PROBLEM STATEMENT.
Repeat exactly, please, the opening lines of the data below, through and including the line where "packets and the" sits.

++++ AVAILABLE RECORDS ++++

(* ===== verification/SMPConnection.v ===== *)
(** * SMPConnection: signalling connections over QUIC and their connector
      ([src/cpp/SMPConnector.cpp], [SMPConnector.h])

    A connection runs the tasks of its own queue on one thread; the connector's own tasks run
    on the runtime's queue. The model holds every connection by its [id_], the queues, the
    packets and the connector, and runs one event at a time to its end: a task, a timer, a
    callback of the UDP group, or a call of the user. The QUIC engine is the environment: a
    call of it may call back, as [engine_call] says, from the engine's connection it runs, for
    as long as that lives. What is done outwards is each connection's log.

    A step may end in a [crash]: where the code would use a null or a dangling pointer, parse
    a negative number of bytes, or index a JSON value that is not an object. *)

From Stdlib Require Import ZArith Lia.
From stdpp Require Import base numbers option gmap list.
From S2P Require Import Prelude Results VpnPolicy Buffer MasqueFraming SMPParser BCFObject TlsContext SMPConfig SMPStream.

(** ** State *)

Definition CONN_STATE_FREED : Z := 0.
Definition CONN_STATE_CLOSING_SOCK : Z := 1.
Definition CONN_STATE_CLOSING_QUIC : Z := 2.
Definition CONN_STATE_INIT : Z := 3.
Definition CONN_STATE_HANDSHAKE : Z := 4.
Definition CONN_STATE_CONNECTING : Z := 5.
Definition CONN_STATE_CONNECTED : Z := 6.
Definition CONN_STATE_MAX : Z := 9.

Definition CONNTOR_STATE_FREED : Z := 0.
Definition CONNTOR_STATE_INIT : Z := 1.
Definition CONNTOR_STATE_WORKING : Z := 2.
Definition CONNTOR_STATE_MAX : Z := 9.

Inductive MasqueRole := MASQUE_NONE | MASQUE_INNER | MASQUE_TUNNEL.

#[global] Instance MasqueRole_eq_dec : EqDecision MasqueRole.
Proof. solve_decision. Defined.

(** What waits on a connection's queue. *)
Inductive task :=
| TConnect (stub : Z) (scheme host : bytes) (port : Z) (path query : bytes) (props : option bytes) (timeout_ms : Z)
| TSendPacket (pkt : Z)
| TRestart (networkHandle : Z)
| TClose
| TCloseStream (sid : Z)
| TCheckAvailable
| TOnRestart (result : BCRESULT)
| TUdpClosed
| TConnectToProxy
| TTunnelReady (result : BCRESULT)
| TTunneledPacket (data : bytes)
| TSendDatagram (wire : bytes)
| TTunnelClosed
| TNextTick.

(** What a connection does outwards: to its handler, to the engine and to the network. *)
Inductive event :=
| OnExecDone (stub : Z) (result : BCRESULT) (msg : option bytes)
| OnHandshakeFinished
| OnStreamCreated (sid : Z)
| OnStreamClosed (sid : Z)
| OnStreamDataSent (sid trans_id size : Z)
| OnStreamDataAcked (sid : Z)
| OnRecvCmd (h : SMPHeader) (payload : bytes)
| OnRecvData (h : SMPHeader) (payload : bytes)
| OnRestarted (result : BCRESULT)
| OnClosed (msg : option bytes) (status : BCRESULT)
| EvEngineConnect (e : Z) (verify : bool) (sni : option bytes) (max_pkt_out_size : option Z)
| EvEngineClose (e : Z)
| EvCertVerify (certs : list bytes) (host : bytes) (accepted : bool)
| EvStreamOpen (e sid : Z)
| EvStreamRead (e sid : Z) (reads : list read_result)
| EvStreamBytes (e sid : Z) (bs : bytes)
| EvHeaders (e sid : Z) (hs : fields)
| EvDatagram (wire : bytes)
| EvUdpSend (bs : bytes)
| EvUdpClose.

(** A connection of the engine: whether it is an HTTP/3 one, what was asked of its handshake
    and how far it got, and whether its datagrams are for the object. *)
Record eng := {
  is_h3 : bool;
  asked : bool;                       (* the peer must be verified *)
  vouched : bool;                     (* [cert_verify_cb] accepted it *)
  hs_done : bool;
  dgram_user : bool
}.

#[global] Instance eta_eng : Eta eng := fun e =>
  {| is_h3 := is_h3 e; asked := asked e; vouched := vouched e; hs_done := hs_done e; dgram_user := dgram_user e |}.
(* ===== verification/SMPSteps.v ===== *)
(** * SMPSteps: every step of the signalling connector keeps the invariant

    The operations of [SMPConnection], from those of one member to whole tasks. [step_ok]
    says of an operation of a connection that it keeps the connection's part of the invariant
    and [rel], from where [P] holds, and ends with [Q]. *)

From Stdlib Require Import ZArith Lia.
From stdpp Require Import base numbers option gmap list.
From S2P Require Import Prelude Results VpnPolicy Buffer MasqueFraming SMPParser BCFObject TlsContext SMPConfig SMPStream SMPConnection SMPInvariant.

(** A member of the connection is read or set. *)
Ltac run_get :=
  match goal with
  | H : SMPInvariant.at_ _ _ _ ?w0 ?id ?own ?w ?c |- runs_to (bind (get ?id _) _) _ ?w => apply runs_bind; eapply (at_get _ _ _ w0 id own w c); [exact H|]
  end.

Ltac run_set w' H' :=
  match goal with
  | H : SMPInvariant.at_ ?E ?cfg ?cas ?w0 ?id ?own ?w ?c |- runs_to (bind (put ?id ?f) _) _ ?w =>
      eapply runs_call; [apply (at_put E cfg cas w0 id own w c f H); [split; auto|done|by apply same_no_new]|intros [] w' H'; cbv beta in H']
  | H : SMPInvariant.at_ ?E ?cfg ?cas ?w0 ?id ?own ?w ?c |- runs_to (put ?id ?f) _ ?w =>
      eapply runs_mono; [apply (at_put E cfg cas w0 id own w c f H); [split; auto|done|by apply same_no_new]|intros [] w' H'; cbv beta in H']
  end.

(** Nothing is changed. *)
Ltac stays c := exists c; split; [eassumption|]; split; [eassumption|]; split; [apply rel_refl|].

Section Steps.
Context (E : env) (cfg : Connector.config) (cas : list X509).
Abbreviation at_ := (at_ E cfg cas).
Abbreviation glob := (glob E cfg cas).
Abbreviation local := (local E cfg cas).
Abbreviation body := (body E cfg cas).
Abbreviation St := (St E cfg cas).
Abbreviation trusted := (trusted cas).
Abbreviation does := (does E cfg cas).

Definition step_ok {A} (id : Z) (m : M A) (P : conn -> Prop) (Q : conn -> A -> conn -> Prop) : Prop :=
  forall w0 own w c, at_ w0 id own w c -> St own c -> P c ->
    runs_to m (fun a w' => exists c', at_ w0 id own w' c' /\ St own c' /\ rel c c' /\ Q c a c') w.
Lemma alive_steady own c c' : St own c' -> steady c c' -> alive c -> alive c'.
Proof.
  intros ([Hs _] & _) [E1 E2 E3] [Ha Hb]. unfold alive. rewrite E1, E2. split; [|done].
  destruct Hb as [Hb|[e He]].
  - destruct (Z.le_gt_cases CONN_STATE_CLOSING_QUIC (state_ c')) as [|Hlt]; [done|].
    assert (Hf : new_state_ c' = CONN_STATE_FREED) by (apply (st_below _ Hs); unfold CONN_STATE_INIT, CONN_STATE_CLOSING_QUIC in *; lia).
    rewrite E2, Hb in Hf; done.
  - destruct (Z.le_gt_cases CONN_STATE_CLOSING_QUIC (state_ c')) as [|Hlt]; [done|].
    assert (Hf : conn_ c' = None) by (apply (st_sock _ Hs); unfold CONN_STATE_CLOSING_SOCK, CONN_STATE_CLOSING_QUIC in *; lia).
    congruence.
Qed.

(** ** Logging and members *)

Lemma quiet_log id e :
  quiet e -> step_ok id (log id e) (fun c => delivers e = true -> trusted c)
    (fun c _ c' => core c' = core c /\ connect_rpc_ c' = connect_rpc_ c).
Proof.
  intros He w0 own w c Hat HSt Ht. eapply runs_mono; [by apply at_log|]. intros [] w1 H1.
  destruct (St_quiet E cfg cas own c e He Ht HSt) as [S1 R1]. by exists (logged e c).
Qed.

Lemma quiet_notify id e :
  quiet e -> step_ok id (notify E id e) (fun c => delivers e = true -> trusted c)
    (fun c _ c' => core c' = core c /\ connect_rpc_ c' = connect_rpc_ c).
Proof.
  intros He w0 own w c Hat HSt Ht. eapply runs_mono; [by apply at_notify|]. intros [] w1 H1.
  destruct (St_quiet E cfg cas own c e He Ht HSt) as [S1 R1]. by exists (logged e c).
Qed.
(** The end of a step. *)
Lemma glob_leave w0 id own w c :
  at_ w0 id own w c -> local c -> rest c -> (forall s, s ∈ owned c -> s ∈ own) -> glob 0 [] w.
Proof.
  intros [[H1 H2 H3 H4 H5] Hc _ _] Hl Hr Ho.
  assert (Hid : forall j y, objs w !! j = Some y -> j <> 0) by (intros j y Hy; pose proof (li_id _ _ _ (H2 j y Hy)); lia).
  split; [done|done| | |pose proof (ko_next _ _ _ H1); lia].
  - intros j x Hj. rewrite (decide_False (P := j = 0)) by by eapply Hid. specialize (H3 j x Hj).
    destruct (decide (j = id)) as [->|Hne]; [|done]. rewrite Hc in Hj. injection Hj as <-.
    destruct H3 as [Q1 Q2 Q3 Q4]. split; [done| |by eauto|done]. intros s Hs. destruct (Q2 s Hs) as [? Hn]. split; [done|]. by intros ?%Ho.
  - intros j x Hj _. destruct (decide (j = id)) as [->|Hne]; [|by apply (H4 j)]. rewrite Hc in Hj. by injection Hj as <-.
Qed.

(** ** A tunnel is made *)

Lemma glob_next id own w : glob id own w -> glob id own (w <| K ::= fun k => k <| next_conn_id_ ::= Z.succ |> |>).
Proof.
  intros [H1 H2 H3 H4 H5]. split; [destruct H1; split; try done; cbn; lia| | |done|cbn; lia].
  - intros j x Hj. apply (link_elsewhere w); try done; eauto. cbn; lia.
  - intros j x Hj. by destruct (H3 j x Hj).
Qed.

Lemma alter_set (m : gmap Z conn) id c f : m !! id = Some c -> alter f id m = <[id := f c]> m.
Proof.
  intros Hc. apply map_eq. intros j. destruct (decide (j = id)) as [->|Hne].
  - by rewrite lookup_alter_eq, lookup_insert_eq, Hc.
  - by rewrite lookup_alter_ne, lookup_insert_ne.
Qed.

Definition as_inner (host : bytes) (port : Z) (c : conn) : conn :=
  c <| mq ::= fun m => m <| masque_role_ := MASQUE_INNER |> <| masque_target_host_ := host |> <| masque_target_port_ := port |> |>.

(** Nobody knows a connection that has no role. *)
Lemma no_role w id c :
  (forall i c, objs w !! i = Some c -> link_ok w i c) -> objs w !! id = Some c -> masque_role_ (mq c) = MASQUE_NONE ->
  masque_tunnel_ (mq c) = None /\ masque_inner_ (mq c) = None /\ masque_tunnel_closing_ (mq c) = false /\ ~ (TTunnelClosed ∈ queue w id) /\
  (forall j x, objs w !! j = Some x -> masque_tunnel_ (mq x) <> Some id) /\
  (forall j x, objs w !! j = Some x -> masque_inner_ (mq x) = Some id -> shut x = true).
Proof.
  intros H2 Hc Hr. pose proof (H2 id c Hc) as L. split; [|split; [|split; [|split; [|split]]]].
  - destruct (masque_tunnel_ (mq c)) as [t|] eqn:Ht; [|done]. pose proof (li_role _ _ _ L) as Hx. rewrite Ht in Hx. rewrite Hx in Hr; eauto. done.
  - destruct (masque_inner_ (mq c)) as [t|] eqn:Ht; [|done]. pose proof (li_role' _ _ _ L) as Hx. rewrite Ht in Hx. rewrite Hx in Hr; eauto. done.
  - destruct (masque_tunnel_closing_ (mq c)) eqn:Ht; [|done]. rewrite (li_told _ _ _ L) in Hr; auto. done.
  - intros Hin. rewrite (li_told _ _ _ L) in Hr; auto. done.
  - intros j x Hj Ht. destruct (li_tunnel _ _ _ (H2 j x Hj) id Ht) as (ct & G1 & G2 & _). rewrite Hc in G1. injection G1 as <-. congruence.
  - intros j x Hj Hi. destruct (shut x) eqn:Hs; [done|].
    destruct (li_inner _ _ _ (H2 j x Hj)) as (i & ci & G1 & G2 & G3); [apply (li_role' _ _ _ (H2 j x Hj)); eauto|done|].
    rewrite Hi in G1. injection G1 as <-. rewrite Hc in G2. injection G2 as <-. rewrite (li_role _ _ _ L) in Hr; eauto. done.
Qed.

Lemma glob_role id own w c host port :
  glob id own w -> objs w !! id = Some c -> masque_role_ (mq c) = MASQUE_NONE ->
  glob id own (w <| objs ::= <[id := as_inner host port c]> |>).
Proof.
  intros [H1 H2 H3 H4 H5] Hc Hr. destruct (no_role w id c H2 Hc Hr) as (N1 & N2 & N3 & N4 & N5 & N6).
  set (w1 := w <| objs ::= _ |>).
  assert (Ho : forall j x, j <> id -> objs w1 !! j = Some x <-> objs w !! j = Some x) by (intros j x Hne; unfold w1; cbn; by rewrite lookup_insert_ne).
  assert (Hn : objs w1 !! id = Some (as_inner host port c)) by apply lookup_insert_eq.
  split; [| | |intros j x Hj Hne; apply Ho in Hj; [by eapply H4|done]|done].
  - destruct H1 as [S1 S2 S3 S4 S5 S6 S7 S8 S9 S10 S11 S12]. split; try done.
    + intros j Hj. destruct (S5 j Hj) as (y & Hy & Hu). destruct (decide (j = id)) as [->|Hne].
      * exists (as_inner host port c). split; [done|]. rewrite Hc in Hy. by injection Hy as ->.
      * exists y. by rewrite Ho.
    + intros i j ci cj t Hi Hj Ti Tj. destruct (decide (i = id)) as [->|Hi'], (decide (j = id)) as [->|Hj']; try done.
      * rewrite Hn in Hi. injection Hi as <-. change (masque_tunnel_ (mq c) = Some t) in Ti. congruence.
      * rewrite Hn in Hj. injection Hj as <-. change (masque_tunnel_ (mq c) = Some t) in Tj. congruence.
      * apply Ho in Hi, Hj; try done. by eapply S12.
  - intros j x Hj. destruct (decide (j = id)) as [->|Hne].
    + rewrite Hn in Hj. injection Hj as <-. destruct (H2 id c Hc) as [L1 L2 L3 L4 L5 L6 L7 L8 L9 L10 L11 L12 L13 L14].
      split; try done.
      * rewrite L2, Hr. done.
      * change (is_Some (masque_inner_ (mq c)) -> MASQUE_INNER = MASQUE_TUNNEL). rewrite N2. by intros [? ?].
      * intros t Ht. change (masque_tunnel_ (mq c) = Some t) in Ht. congruence.
    + apply Ho in Hj; [|done]. pose proof (H2 j x Hj) as Lj. apply (link_elsewhere w); try done.
      * intros t ct Ht Hct. split; [|done]. apply Ho; [|done]. intros ->. by apply (N5 j x).
      * intros i ci Hi Hci Hti. exists ci. split; [|done]. apply Ho; [|done]. intros ->. rewrite Hc in Hci. injection Hci as <-. congruence.
  - intros j x Hj. destruct (decide (j = id)) as [->|Hne].
    + pose proof (H3 id c Hc) as Q. rewrite decide_True in Q by done. by destruct Q.
    + apply Ho in Hj; [|done]. pose proof (H3 j x Hj) as Q. rewrite decide_False in Q by done. by destruct Q.
Qed.

(** The object of a tunnel, and of its connection. *)
Definition new_tunnel (id : Z) (host : bytes) (port : Z) (t : conn) : conn :=
  t <| mq := no_masque <| masque_role_ := MASQUE_TUNNEL |> <| masque_inner_ := Some id |>
                       <| masque_target_host_ := host |> <| masque_target_port_ := port |> |>.

Definition with_tunnel (t : option Z) (c : conn) : conn := c <| mq ::= fun m => m <| masque_tunnel_ := t |> |>.
Lemma MasqueOnTunneledPacket_rests w0 id data : step_at w0 id (MasqueOnTunneledPacket E id data) any rests.
Proof.
  intros own w c Hat HSt _. unfold MasqueOnTunneledPacket. eapply step_call; [apply CloseCheck_ok|done|done|done|].
  intros [|] w1 c1 H1 S1 R1 [Q1 Q1'].
  { apply runs_ret. exists c1. split; [done|]. split; [done|]. split; [done|]. apply Q1'. }
  destruct Q1' as (-> & Hn & Hi). run_get. destruct (conn_ c) as [e|].
  - apply (process_rests w0 id e own w1 c H1 S1). by apply working_alive.
  - apply runs_ret. stays c. intros Hf. by rewrite Hn in Hf.
Qed.

(** ** The socket and the timers *)

Lemma St_udp_closed own c : St own c -> St own (c <| udp_socket_ := false |>) /\ rel c (c <| udp_socket_ := false |>).
Proof.
  intros ([[X1 X2 X3 X4 X5 X6 X7 X8 X9] Hb] & Ho & Hsh). split; [split; [split|done]|].
  - split; try done. intros Hf. by destruct (X6 Hf).
  - destruct Hb as [[] [] ? ? ? ? ? ?]. split; try done; by split.
  - split; try done. by exists []; rewrite app_nil_r.
Qed.

Lemma set_state_done w0 id r (P : conn -> Prop) : step_at w0 id (set_state id CONN_STATE_FREED r) P done_.
Proof. eapply at_weak; [eapply step_done, set_state_ok|done]. Qed.

Lemma TUdpClosed_rests w0 id : step_at w0 id (run_task E id TUdpClosed) any rests.
Proof.
  intros own w c Hat HSt _. cbn [run_task]. run_set w1 H1. destruct (St_udp_closed own c HSt) as [S1 R1].
  eapply runs_mono; [by eapply guarded_rests; [apply set_state_done|..]|]. intros [] w2 (c2 & H2 & S2 & R2 & Q2).
  exists c2. split; [done|]. split; [done|]. split; [by eapply rel_trans|done].
Qed.

Lemma rest_working c : new_state_ c = CONN_STATE_MAX -> rest c.
Proof. intros Hn Hf. by rewrite Hn in Hf. Qed.

Lemma recv_blocks_working w0 id blocks : step_at w0 id (recv_blocks E id blocks) working
  (fun c _ c' => new_state_ c' = CONN_STATE_MAX).
Proof.
  induction blocks as [|b blocks IH]; intros own w c Hat HSt Hw; cbn [recv_blocks]; [apply runs_ret; stays c; apply Hw|]. run_get.
  assert (Hst : forall own c c', St own c' -> steady c c' -> working c -> working c').
  { intros own' c1 c2 [[Hs _] _] HD [W1 W2]. rewrite <- (sd_new _ _ HD) in W1. split; [exact W1|].
    destruct (Z.le_gt_cases CONN_STATE_INIT (state_ c2)) as [|Hlt]; [done|]. rewrite (st_below _ Hs) in W1 by lia. done. }
  assert (Hgo : forall e, runs_to (engine_call E Logic id e;; ok <- ask (process_ok E);;
    (if negb ok then ret false else engine_call E Logic id e;; recv_blocks E id blocks))
    (fun _ w' => exists c', at_ w0 id own w' c' /\ St own c' /\ rel c c' /\ new_state_ c' = CONN_STATE_MAX) w).
  { intros e. eapply step_call; [apply (engine_call_ok E cfg cas Logic id e)|done|done|right; by apply working_alive|].
    intros [] w1 c1 H1 S1 R1 [Q1 D1]. specialize (D1 eq_refl). assert (W1 : working c1) by by eapply Hst.
    eapply runs_call; [by eapply at_ask|]. intros ok w2 H2.
    destruct (negb ok); [apply runs_ret; exists c1; split; [done|]; split; [done|]; split; [done|apply W1]|].
    eapply step_call; [apply (engine_call_ok E cfg cas Logic id e)|exact H2|exact S1|right; by apply working_alive|].
    intros [] w3 c3 H3 S3 R3 [Q3 D3]. specialize (D3 eq_refl).
    eapply runs_mono; [apply (IH own w3 c3 H3 S3); by eapply Hst|].
    intros ok' w4 (c4 & H4 & S4 & R4 & Q4). exists c4. split; [done|]. split; [done|]. split; [|done].
    eapply rel_trans; [exact R1|]. by eapply rel_trans. }
  destruct (h3_conn_ c) as [e|]; [apply Hgo|]. destruct (conn_ c) as [e|]; [apply Hgo|]. by apply runs_fail.
Qed.

Lemma OnUdpData_rests w0 id blocks : step_at w0 id (OnUdpData E id blocks) any rests.
Proof.
  intros own w c Hat HSt _. unfold OnUdpData. eapply step_call; [apply CloseCheck_ok|done|done|done|].
  intros [|] w1 c1 H1 S1 R1 [Q1 Q1'].
  { apply runs_ret. exists c1. split; [done|]. split; [done|]. split; [done|]. apply Q1'. }
  destruct Q1' as (-> & Hn & Hi). eapply runs_call; [by apply recv_blocks_working|]. intros ok w2 (c2 & H2 & S2 & R2 & Q2). destruct ok.
  - eapply runs_mono; [by eapply check_rests|]. intros [] w3 (c3 & H3 & S3 & R3 & Q3). exists c3. split; [done|]. split; [done|].
    split; [by eapply rel_trans|done].
  - apply runs_ret. exists c2. split; [done|]. split; [done|]. split; [done|by apply rest_working].
Qed.

(** ** A connection of a MASQUE proxy gets its tunnel *)

Lemma St_role own c host port :
  St own c -> masque_role_ (mq c) = MASQUE_NONE -> St own (as_inner host port c) /\ rel c (as_inner host port c).
Proof.
  intros ([Hs Hb] & Ho & Hsh) Hr. split; [split; [split|done]|].
  - destruct Hs. by split.
  - destruct Hb as [[] [] ? ? ? ? ? ?]. split; try done; by split.
  - split; try done. by exists []; rewrite app_nil_r.
Qed.

Lemma at_next w0 id own w c : at_ w0 id own w c -> runs_to (put_K (fun k => k <| next_conn_id_ ::= Z.succ |>)) (fun _ w' =>
  w' = w <| K ::= fun k => k <| next_conn_id_ ::= Z.succ |> |> /\ at_ w0 id own w' c) w.
Proof. intros [H1 H2 H3 H4]. apply runs_puts. split; [done|]. split; [by apply glob_next|done..]. Qed.

(** A pair was not made. *)
Lemma no_tunnel_made id :
  step_ok id (put_mq id (fun m => m <| masque_tunnel_ := None |>);; (NotifyConnectResult E id None BC_R_FAILURE None;; ret BC_R_FAILURE))
    (fun c => masque_tunnel_ (mq c) = None) (fun c _ c' => state_ c' = state_ c).
Proof.
  intros w0 own w c Hat HSt Ht. eapply runs_call.
  { apply (at_put E cfg cas w0 id own w c (with_tunnel None) Hat); [split; auto|done|by apply same_no_new]. }
  intros [] w1 H1. cbv beta in H1. destruct (St_same E cfg cas own c (with_tunnel None c) eq_refl HSt) as [S1 R1].
  eapply step_call; [apply NotifyConnectResult_ok|done|done|done|]. intros [] w2 c2 H2 S2 R2 [Q2 _]. apply runs_ret.
  exists c2. split; [done|]. split; [done|]. split; [by eapply rel_trans|]. by rewrite (core_field state_ _ _ Q2 ltac:(reflexivity)).
Qed.

Lemma MasqueStartTunnel_ok id :
  forall w0 own w c, at_ w0 id own w c -> St own c -> attached c = true ->
    masque_role_ (mq c) = MASQUE_INNER -> masque_tunnel_ (mq c) = None -> masque_tunnel_closing_ (mq c) = false ->
    ~ (TTunnelClosed ∈ queue w id) ->
    runs_to (MasqueStartTunnel E id) (fun _ w' => exists c', at_ w0 id own w' c' /\ St own c' /\ rel c c' /\ state_ c' = state_ c) w.
Proof.
  intros w0 own w c Hat HSt Ha Hr Ht Hcl Hq. unfold MasqueStartTunnel, CreateMasqueTunnel.
  assert (Hnone : forall w', at_ w0 id own w' c -> runs_to (put_mq id (fun m => m <| masque_tunnel_ := None |>);;
    (NotifyConnectResult E id None BC_R_FAILURE None;; ret BC_R_FAILURE))
    (fun _ w' => exists c', at_ w0 id own w' c' /\ St own c' /\ rel c c' /\ state_ c' = state_ c) w') by (intros w' Hat'; by apply no_tunnel_made).
  apply runs_bind. run_get. apply runs_bind, runs_gets.
  destruct (tunnel_object (k_config (K w)) (config_ c)) as [o|]; [|apply runs_ret; by apply Hnone].
  eapply runs_call; [by apply at_next|]. intros [] w1 [E1 H1].
  eapply runs_call; [apply (make_conn_ok E cfg cas id own w1 false o), H1|]. intros r w2 (G2 & K2 & [n E2] & Hr2).
  assert (H2 : at_ w0 id own w2 c) by by eapply at_keep.
  destruct r as [t|]; [|apply runs_ret; by apply Hnone]. destruct Hr2 as (c0 & rcas & ->).
  set (i := next_conn_id_ (K w)). apply runs_bind, runs_puts, runs_ret.
  pose proof (ko_next _ _ _ (gl_connector _ _ _ _ _ _ (at_glob _ _ _ _ _ _ _ _ Hat))) as Hnext.
  assert (Hi : objs w !! i = None) by (apply (none_at E cfg cas id own w); [apply Hat|unfold i; lia]).
  assert (Hne : i <> id) by (intros Hx; rewrite Hx, (at_obj _ _ _ _ _ _ _ _ Hat) in Hi; done).
  assert (Ho2 : objs w2 = objs w) by by rewrite E2, E1.
  assert (HG : glob id own (w2 <| objs ::= fun m => <[id := with_tunnel (Some i) c]> (<[i := new_tunnel id (masque_target_host_ (mq c)) (masque_target_port_ (mq c)) (new_conn c0 rcas false)]> m) |>
                 <| queues ::= <[i := []]> |>)).
  { apply (glob_tunnel E cfg cas); try done.
    - by rewrite Ho2, (at_obj _ _ _ _ _ _ _ _ Hat).
    - rewrite E2, E1. cbn. unfold i. lia.
    - by rewrite Ho2.
    - unfold queue. rewrite E2, E1. exact Hq. }
  set (x := new_tunnel _ _ _ _) in *.
  assert (H3 : runs_to (put_mq id (fun m => m <| masque_tunnel_ := Some i |>)) (fun _ w' => at_ w0 id own w' (with_tunnel (Some i) c) /\ objs w' !! i = Some x)
    (w2 <| objs ::= <[i := x]> |> <| queues ::= <[i := []]> |>)).
  { apply runs_puts. 
    match goal with |- at_ _ _ _ ?wa _ /\ _ => match type of HG with SMPInvariant.glob _ _ _ _ _ ?wb => replace wa with wb end end.
    - split; [|cbn; rewrite lookup_insert_ne by done; apply lookup_insert_eq]. split; [exact HG|apply lookup_insert_eq|apply H2|].
      intros j y Hj Hu Hy. cbn. rewrite lookup_insert_ne by done. pose proof (at_others _ _ _ _ _ _ _ _ H2 j y Hj Hu Hy) as Hy2.
      rewrite lookup_insert_ne; [done|]. intros <-. rewrite Ho2 in Hy2. congruence.
    - assert (Hl : <[i := x]> (objs w2) !! id = Some c) by (rewrite lookup_insert_ne by done; rewrite Ho2; apply Hat).
      destruct w2. unfold update. cbn in *. f_equal. by rewrite (alter_set _ id c _ Hl). }
  eapply runs_call; [exact H3|]. intros [] w4 [H4 O4]. destruct (St_same E cfg cas own c (with_tunnel (Some i) c) eq_refl HSt) as [S4 R4].
  unfold MasqueConnectToProxy. eapply runs_call; [by eapply at_post_working|]. intros [] w5 H5. apply runs_ret.
  exists (with_tunnel (Some i) c). done.
Qed.

Lemma StartTunnel_ok id :
  forall w0 own w c, at_ w0 id own w c -> St own c -> attached c = true -> masque_role_ (mq c) = MASQUE_NONE ->
    runs_to (put_mq id (fun m => m <| masque_role_ := MASQUE_INNER |> <| masque_target_host_ := host_ (tgt c) |>
                          <| masque_target_port_ := port_ (tgt c) |>);; MasqueStartTunnel E id)
      (fun _ w' => exists c', at_ w0 id own w' c' /\ St own c' /\ rel c c' /\ state_ c' = state_ c) w.
Proof.
  intros w0 own w c Hat HSt Ha Hr.
  destruct (no_role w id c (gl_link _ _ _ _ _ _ (at_glob _ _ _ _ _ _ _ _ Hat)) (at_obj _ _ _ _ _ _ _ _ Hat) Hr) as (N1 & N2 & N3 & N4 & _).
  apply runs_bind, runs_puts. change (fun c0 : conn => c0 <| mq ::= _ |>) with (as_inner (host_ (tgt c)) (port_ (tgt c))).
  set (c1 := as_inner (host_ (tgt c)) (port_ (tgt c)) c).
  assert (H1 : at_ w0 id own (w <| objs ::= alter (as_inner (host_ (tgt c)) (port_ (tgt c))) id |>) c1).
  { destruct Hat as [G O P Oth]. assert (Ew : w <| objs ::= alter (as_inner (host_ (tgt c)) (port_ (tgt c))) id |> = w <| objs ::= <[id := c1]> |>).
    { destruct w. unfold update. cbn in *. f_equal. by rewrite (alter_set _ id c). }
    rewrite Ew. split; [by apply glob_role|apply lookup_insert_eq|done|]. intros j y Hj Hu Hy. cbn. rewrite lookup_insert_ne by done. by apply Oth. }
  destruct (St_role own c (host_ (tgt c)) (port_ (tgt c)) HSt Hr) as [S1 R1].
  eapply runs_mono; [by apply (MasqueStartTunnel_ok id w0 own _ c1 H1 S1)|].
  intros r w2 (c2 & H2 & S2 & R2 & Q2). exists c2. split; [done|]. split; [done|]. split; [by eapply rel_trans|by rewrite Q2].
Qed.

++++

FINISHED EXERCISE.
(* ===== verification/SMPConnection.v ===== *)
(** * SMPConnection: signalling connections over QUIC and their connector
      ([src/cpp/SMPConnector.cpp], [SMPConnector.h])

    A connection runs the tasks of its own queue on one thread; the connector's own tasks run
    on the runtime's queue. The model holds every connection by its [id_], the queues, the
    packets and the connector, and runs one event at a time to its end: a task, a timer, a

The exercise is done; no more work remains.